> _What is needed_:
Reproduce exactly the final portion of the data: every line from the one containing "assert (Decimal.unorm d" through the last line, inclusive.
*** Opening of Data shown ***
(* ===== verification/TaskSize.v ===== *)
(** * Every well-formed task can be published

    [json.Marshal] of a well-formed task does not fail, and its text is within the bound
    that Logic, the publisher and Job put on a record. *)
From Stdlib Require Import DecimalString DecimalN.
From S2P Require Import Prelude GoStd GoTime GoText External Json Dto JobTask JobTaskProofs JsonPrint JsonRound TextRound TimeRound TaskRound Samples.
Local Open Scope Z_scope.

(** ** Numbers *)

Lemma of_uint_acc_lower d acc : (Zpos acc * 10 ^ Z.of_nat (Decimal.nb_digits d) ≤ Zpos (Pos.of_uint_acc d acc)).
Proof.
  revert acc. induction d as [|d IH|d IH|d IH|d IH|d IH|d IH|d IH|d IH|d IH|d IH]; intros acc;
    [cbn; lia|..]; cbn [Pos.of_uint_acc Decimal.nb_digits]; rewrite Nat2Z.inj_succ, Z.pow_succ_r by lia;
    (etrans; [|apply IH]); pose proof (Z.pow_pos_nonneg 10 (Z.of_nat (Decimal.nb_digits d))); nia.
Qed.
Lemma of_uint_lower d : Decimal.unorm d = d → d ≠ Decimal.D0 Decimal.Nil →
  10 ^ (Z.of_nat (Decimal.nb_digits d) - 1) ≤ Z.of_N (N.of_uint d).
Proof.
  intros Hd Hz.
  assert (∀ l p, 1 ≤ Zpos p → 10 ^ (Z.of_nat (S (Decimal.nb_digits l)) - 1) ≤ Zpos (Pos.of_uint_acc l p)) as Hacc.
  { intros l p Hp. etrans; [|apply of_uint_acc_lower]. rewrite Nat2Z.inj_succ, Z.sub_1_r, Z.pred_succ.
    pose proof (Z.pow_pos_nonneg 10 (Z.of_nat (Decimal.nb_digits l))). nia. }
  destruct d as [|d|d|d|d|d|d|d|d|d|d]; try (apply Hacc; lia); [done|].
  pose proof (nzhead_head d) as Hh. unfold Decimal.unorm in Hd. cbn [Decimal.nzhead] in Hd.
  by destruct (Decimal.nzhead d).
Qed.
Lemma string_of_uint_length d : String.length (NilEmpty.string_of_uint d) = Decimal.nb_digits d.
Proof. induction d; cbn; congruence. Qed.
Lemma format_uint_length n k : 0 ≤ n < 10 ^ Z.of_nat k → (0 < k)%nat → (String.length (format_uint n) ≤ k)%nat.
Proof.
  intros Hn Hk. unfold format_uint. set (d := N.to_uint (Z.to_N n)).
  assert (Decimal.unorm d = d) as Hd by (unfold d; rewrite <-Unsigned.to_of; by rewrite Unsigned.of_to).
  assert (Z.of_N (N.of_uint d) = n) as Hv by (unfold d; rewrite Unsigned.of_to; lia).
  destruct (Decimal.uint_eq_dec d (Decimal.D0 Decimal.Nil)) as [->|Hz]; [cbn; lia|].
  pose proof (of_uint_lower d Hd Hz) as Hlow. rewrite Hv in Hlow.
  assert (String.length (NilZero.string_of_uint d) = Decimal.nb_digits d) as ->.
  { destruct d; [done|..]; apply string_of_uint_length. }
  assert (Z.of_nat (Decimal.nb_digits d) - 1 < Z.of_nat k) as Hlt; [|lia].
  apply (Z.pow_lt_mono_r_iff 10); lia.
Qed.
*** Close of Data shown ***
> _Output below_:
  assert (Decimal.unorm d = d) as Hd by (unfold d; rewrite <-Unsigned.to_of; by rewrite Unsigned.of_to).
  assert (Z.of_N (N.of_uint d) = n) as Hv by (unfold d; rewrite Unsigned.of_to; lia).
  destruct (Decimal.uint_eq_dec d (Decimal.D0 Decimal.Nil)) as [->|Hz]; [cbn; lia|].
  pose proof (of_uint_lower d Hd Hz) as Hlow. rewrite Hv in Hlow.
  assert (String.length (NilZero.string_of_uint d) = Decimal.nb_digits d) as ->.
  { destruct d; [done|..]; apply string_of_uint_length. }
  assert (Z.of_nat (Decimal.nb_digits d) - 1 < Z.of_nat k) as Hlt; [|lia].
  apply (Z.pow_lt_mono_r_iff 10); lia.
Qed.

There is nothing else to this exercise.